## Problem to solve
Print the listing below from its opening line through the line holding "net_poll_packets takes from", both ends included.

## Data excerpts
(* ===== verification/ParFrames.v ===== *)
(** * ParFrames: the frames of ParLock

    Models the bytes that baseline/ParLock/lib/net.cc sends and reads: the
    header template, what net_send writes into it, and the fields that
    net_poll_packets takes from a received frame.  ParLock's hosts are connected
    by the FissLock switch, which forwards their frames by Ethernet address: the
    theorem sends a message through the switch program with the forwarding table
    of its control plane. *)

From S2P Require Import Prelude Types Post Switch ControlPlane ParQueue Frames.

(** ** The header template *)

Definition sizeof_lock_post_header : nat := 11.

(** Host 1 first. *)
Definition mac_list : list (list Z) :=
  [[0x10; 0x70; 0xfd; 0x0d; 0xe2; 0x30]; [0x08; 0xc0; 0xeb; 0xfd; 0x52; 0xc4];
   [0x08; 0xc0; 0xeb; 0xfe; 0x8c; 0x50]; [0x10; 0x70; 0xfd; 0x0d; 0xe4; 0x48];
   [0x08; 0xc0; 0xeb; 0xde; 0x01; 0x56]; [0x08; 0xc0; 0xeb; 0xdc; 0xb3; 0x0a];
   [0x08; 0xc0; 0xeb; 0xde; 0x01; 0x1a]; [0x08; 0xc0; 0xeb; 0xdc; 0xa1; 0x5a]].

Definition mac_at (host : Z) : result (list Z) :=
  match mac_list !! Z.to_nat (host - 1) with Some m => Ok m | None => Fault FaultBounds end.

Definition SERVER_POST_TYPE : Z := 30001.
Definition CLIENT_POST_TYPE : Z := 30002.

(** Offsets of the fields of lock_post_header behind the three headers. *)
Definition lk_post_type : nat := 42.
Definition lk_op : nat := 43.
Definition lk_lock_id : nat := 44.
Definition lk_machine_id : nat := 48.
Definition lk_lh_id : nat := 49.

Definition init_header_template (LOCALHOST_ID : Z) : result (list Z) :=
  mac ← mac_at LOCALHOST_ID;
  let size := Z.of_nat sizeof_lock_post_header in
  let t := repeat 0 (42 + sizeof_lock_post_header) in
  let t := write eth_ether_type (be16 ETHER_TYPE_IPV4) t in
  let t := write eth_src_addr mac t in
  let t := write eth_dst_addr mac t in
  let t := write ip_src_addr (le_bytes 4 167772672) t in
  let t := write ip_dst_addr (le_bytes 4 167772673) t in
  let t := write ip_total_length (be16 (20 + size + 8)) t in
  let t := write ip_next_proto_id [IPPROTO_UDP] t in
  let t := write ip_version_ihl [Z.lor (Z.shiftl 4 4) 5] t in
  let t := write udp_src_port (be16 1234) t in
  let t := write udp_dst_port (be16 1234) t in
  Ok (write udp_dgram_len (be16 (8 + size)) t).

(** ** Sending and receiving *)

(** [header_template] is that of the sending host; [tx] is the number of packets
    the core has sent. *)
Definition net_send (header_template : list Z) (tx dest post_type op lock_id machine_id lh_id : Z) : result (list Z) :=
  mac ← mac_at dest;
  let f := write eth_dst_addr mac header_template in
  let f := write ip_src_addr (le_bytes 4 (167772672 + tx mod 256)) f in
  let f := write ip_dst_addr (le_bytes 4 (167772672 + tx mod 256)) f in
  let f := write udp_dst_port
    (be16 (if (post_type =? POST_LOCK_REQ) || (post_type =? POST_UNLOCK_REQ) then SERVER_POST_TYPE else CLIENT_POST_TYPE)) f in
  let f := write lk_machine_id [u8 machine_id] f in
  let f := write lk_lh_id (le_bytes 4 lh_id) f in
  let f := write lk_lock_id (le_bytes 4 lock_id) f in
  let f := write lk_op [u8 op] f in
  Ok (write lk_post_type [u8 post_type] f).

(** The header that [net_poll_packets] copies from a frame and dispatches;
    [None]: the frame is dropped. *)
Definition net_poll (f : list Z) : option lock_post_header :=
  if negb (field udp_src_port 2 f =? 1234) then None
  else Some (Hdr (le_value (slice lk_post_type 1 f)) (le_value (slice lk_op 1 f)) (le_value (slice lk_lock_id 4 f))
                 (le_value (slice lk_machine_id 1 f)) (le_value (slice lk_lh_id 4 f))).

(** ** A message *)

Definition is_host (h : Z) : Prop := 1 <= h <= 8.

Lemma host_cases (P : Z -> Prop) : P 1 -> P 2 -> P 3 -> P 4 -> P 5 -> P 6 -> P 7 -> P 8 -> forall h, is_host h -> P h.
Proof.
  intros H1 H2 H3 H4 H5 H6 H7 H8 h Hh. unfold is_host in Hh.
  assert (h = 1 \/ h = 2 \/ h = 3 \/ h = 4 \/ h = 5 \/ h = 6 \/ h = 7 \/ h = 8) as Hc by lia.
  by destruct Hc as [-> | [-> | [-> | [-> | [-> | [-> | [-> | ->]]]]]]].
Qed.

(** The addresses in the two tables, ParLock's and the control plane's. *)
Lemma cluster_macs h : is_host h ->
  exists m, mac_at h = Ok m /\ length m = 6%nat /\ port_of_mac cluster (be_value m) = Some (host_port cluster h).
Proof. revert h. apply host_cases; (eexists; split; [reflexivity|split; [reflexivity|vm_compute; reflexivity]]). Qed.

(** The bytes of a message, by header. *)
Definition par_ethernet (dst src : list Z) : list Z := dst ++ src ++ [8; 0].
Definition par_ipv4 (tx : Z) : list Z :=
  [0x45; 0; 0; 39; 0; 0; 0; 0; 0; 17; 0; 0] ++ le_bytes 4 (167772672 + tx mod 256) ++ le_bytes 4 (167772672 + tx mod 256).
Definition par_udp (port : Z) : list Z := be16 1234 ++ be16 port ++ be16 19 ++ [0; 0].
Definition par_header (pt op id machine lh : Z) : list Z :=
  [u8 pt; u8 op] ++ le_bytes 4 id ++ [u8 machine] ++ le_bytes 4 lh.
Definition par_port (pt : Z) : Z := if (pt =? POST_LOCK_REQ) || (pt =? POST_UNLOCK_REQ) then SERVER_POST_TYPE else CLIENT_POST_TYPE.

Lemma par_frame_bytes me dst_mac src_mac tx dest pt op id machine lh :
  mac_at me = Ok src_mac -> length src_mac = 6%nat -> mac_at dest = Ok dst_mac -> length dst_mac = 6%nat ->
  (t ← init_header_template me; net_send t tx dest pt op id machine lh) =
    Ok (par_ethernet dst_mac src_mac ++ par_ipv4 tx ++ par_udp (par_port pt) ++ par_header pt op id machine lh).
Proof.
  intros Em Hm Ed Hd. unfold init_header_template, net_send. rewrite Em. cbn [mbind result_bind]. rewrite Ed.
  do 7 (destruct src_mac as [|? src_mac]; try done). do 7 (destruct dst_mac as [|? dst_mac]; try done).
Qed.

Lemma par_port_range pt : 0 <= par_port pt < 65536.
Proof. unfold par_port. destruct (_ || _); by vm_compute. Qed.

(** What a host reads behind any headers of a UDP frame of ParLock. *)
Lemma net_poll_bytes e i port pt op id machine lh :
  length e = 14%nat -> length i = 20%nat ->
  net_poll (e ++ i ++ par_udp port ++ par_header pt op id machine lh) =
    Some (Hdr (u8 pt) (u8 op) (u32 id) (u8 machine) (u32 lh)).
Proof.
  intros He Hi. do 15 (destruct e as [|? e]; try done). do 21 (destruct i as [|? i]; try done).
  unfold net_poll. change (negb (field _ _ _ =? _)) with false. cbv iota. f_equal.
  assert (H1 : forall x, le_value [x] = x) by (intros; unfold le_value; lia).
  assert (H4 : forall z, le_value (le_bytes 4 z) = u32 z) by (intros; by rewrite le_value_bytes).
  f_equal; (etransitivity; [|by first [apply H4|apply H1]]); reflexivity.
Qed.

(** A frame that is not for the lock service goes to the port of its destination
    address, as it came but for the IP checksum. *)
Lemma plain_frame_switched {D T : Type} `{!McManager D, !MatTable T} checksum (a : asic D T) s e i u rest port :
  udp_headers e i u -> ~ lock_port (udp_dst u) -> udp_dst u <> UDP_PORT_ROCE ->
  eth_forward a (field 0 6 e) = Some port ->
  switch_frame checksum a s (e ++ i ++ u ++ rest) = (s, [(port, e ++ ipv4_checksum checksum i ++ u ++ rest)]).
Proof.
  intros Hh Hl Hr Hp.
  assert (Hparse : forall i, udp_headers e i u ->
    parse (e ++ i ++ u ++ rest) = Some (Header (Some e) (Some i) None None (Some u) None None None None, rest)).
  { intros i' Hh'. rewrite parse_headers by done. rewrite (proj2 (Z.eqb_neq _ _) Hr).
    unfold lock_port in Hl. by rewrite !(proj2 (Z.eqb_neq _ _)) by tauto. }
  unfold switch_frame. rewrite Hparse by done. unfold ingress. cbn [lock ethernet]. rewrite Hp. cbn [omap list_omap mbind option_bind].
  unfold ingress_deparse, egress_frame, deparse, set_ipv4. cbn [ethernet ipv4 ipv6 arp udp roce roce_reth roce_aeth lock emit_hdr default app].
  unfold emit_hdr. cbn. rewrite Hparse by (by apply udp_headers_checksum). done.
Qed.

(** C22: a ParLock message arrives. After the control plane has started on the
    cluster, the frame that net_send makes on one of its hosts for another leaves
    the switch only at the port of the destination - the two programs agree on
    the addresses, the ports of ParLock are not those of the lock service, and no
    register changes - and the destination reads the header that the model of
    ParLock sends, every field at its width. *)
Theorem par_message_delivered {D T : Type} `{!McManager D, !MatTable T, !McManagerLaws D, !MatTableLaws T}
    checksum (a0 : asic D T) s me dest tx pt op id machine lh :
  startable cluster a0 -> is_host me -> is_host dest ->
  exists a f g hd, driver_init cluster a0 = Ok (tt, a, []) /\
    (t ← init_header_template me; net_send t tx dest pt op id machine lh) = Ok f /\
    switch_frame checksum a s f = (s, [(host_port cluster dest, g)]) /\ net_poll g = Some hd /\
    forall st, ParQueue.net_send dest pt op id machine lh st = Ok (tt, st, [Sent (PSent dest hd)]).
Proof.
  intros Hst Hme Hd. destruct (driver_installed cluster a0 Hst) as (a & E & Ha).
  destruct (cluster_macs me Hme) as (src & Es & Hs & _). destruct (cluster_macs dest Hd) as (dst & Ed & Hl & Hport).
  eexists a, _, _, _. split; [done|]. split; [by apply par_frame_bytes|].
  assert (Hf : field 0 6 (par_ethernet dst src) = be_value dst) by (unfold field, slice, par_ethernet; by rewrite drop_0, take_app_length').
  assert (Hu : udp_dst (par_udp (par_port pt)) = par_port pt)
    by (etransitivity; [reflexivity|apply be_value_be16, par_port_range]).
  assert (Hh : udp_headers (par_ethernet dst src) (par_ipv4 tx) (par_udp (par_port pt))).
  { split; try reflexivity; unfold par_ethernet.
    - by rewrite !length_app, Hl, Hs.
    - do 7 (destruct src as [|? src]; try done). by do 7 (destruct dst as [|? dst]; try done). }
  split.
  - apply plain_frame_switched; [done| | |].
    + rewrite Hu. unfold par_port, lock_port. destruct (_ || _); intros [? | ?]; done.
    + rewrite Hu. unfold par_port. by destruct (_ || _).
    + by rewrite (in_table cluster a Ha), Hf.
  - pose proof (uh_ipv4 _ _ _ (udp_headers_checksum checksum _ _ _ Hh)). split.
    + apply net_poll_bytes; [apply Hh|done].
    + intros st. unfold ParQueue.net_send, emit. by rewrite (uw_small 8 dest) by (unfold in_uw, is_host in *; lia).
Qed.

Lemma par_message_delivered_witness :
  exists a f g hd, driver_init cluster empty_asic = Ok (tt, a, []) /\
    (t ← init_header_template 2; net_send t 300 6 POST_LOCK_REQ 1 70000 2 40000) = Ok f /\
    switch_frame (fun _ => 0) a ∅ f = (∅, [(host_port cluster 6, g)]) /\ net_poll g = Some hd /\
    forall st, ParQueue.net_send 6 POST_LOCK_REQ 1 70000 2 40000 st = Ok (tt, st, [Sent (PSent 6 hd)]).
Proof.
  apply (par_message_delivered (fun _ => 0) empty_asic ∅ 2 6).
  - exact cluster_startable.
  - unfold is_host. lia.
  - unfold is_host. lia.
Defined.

## Task answer
(* ===== verification/ParFrames.v ===== *)
(** * ParFrames: the frames of ParLock

    Models the bytes that baseline/ParLock/lib/net.cc sends and reads: the
    header template, what net_send writes into it, and the fields that
    net_poll_packets takes from a received frame.  ParLock's hosts are connected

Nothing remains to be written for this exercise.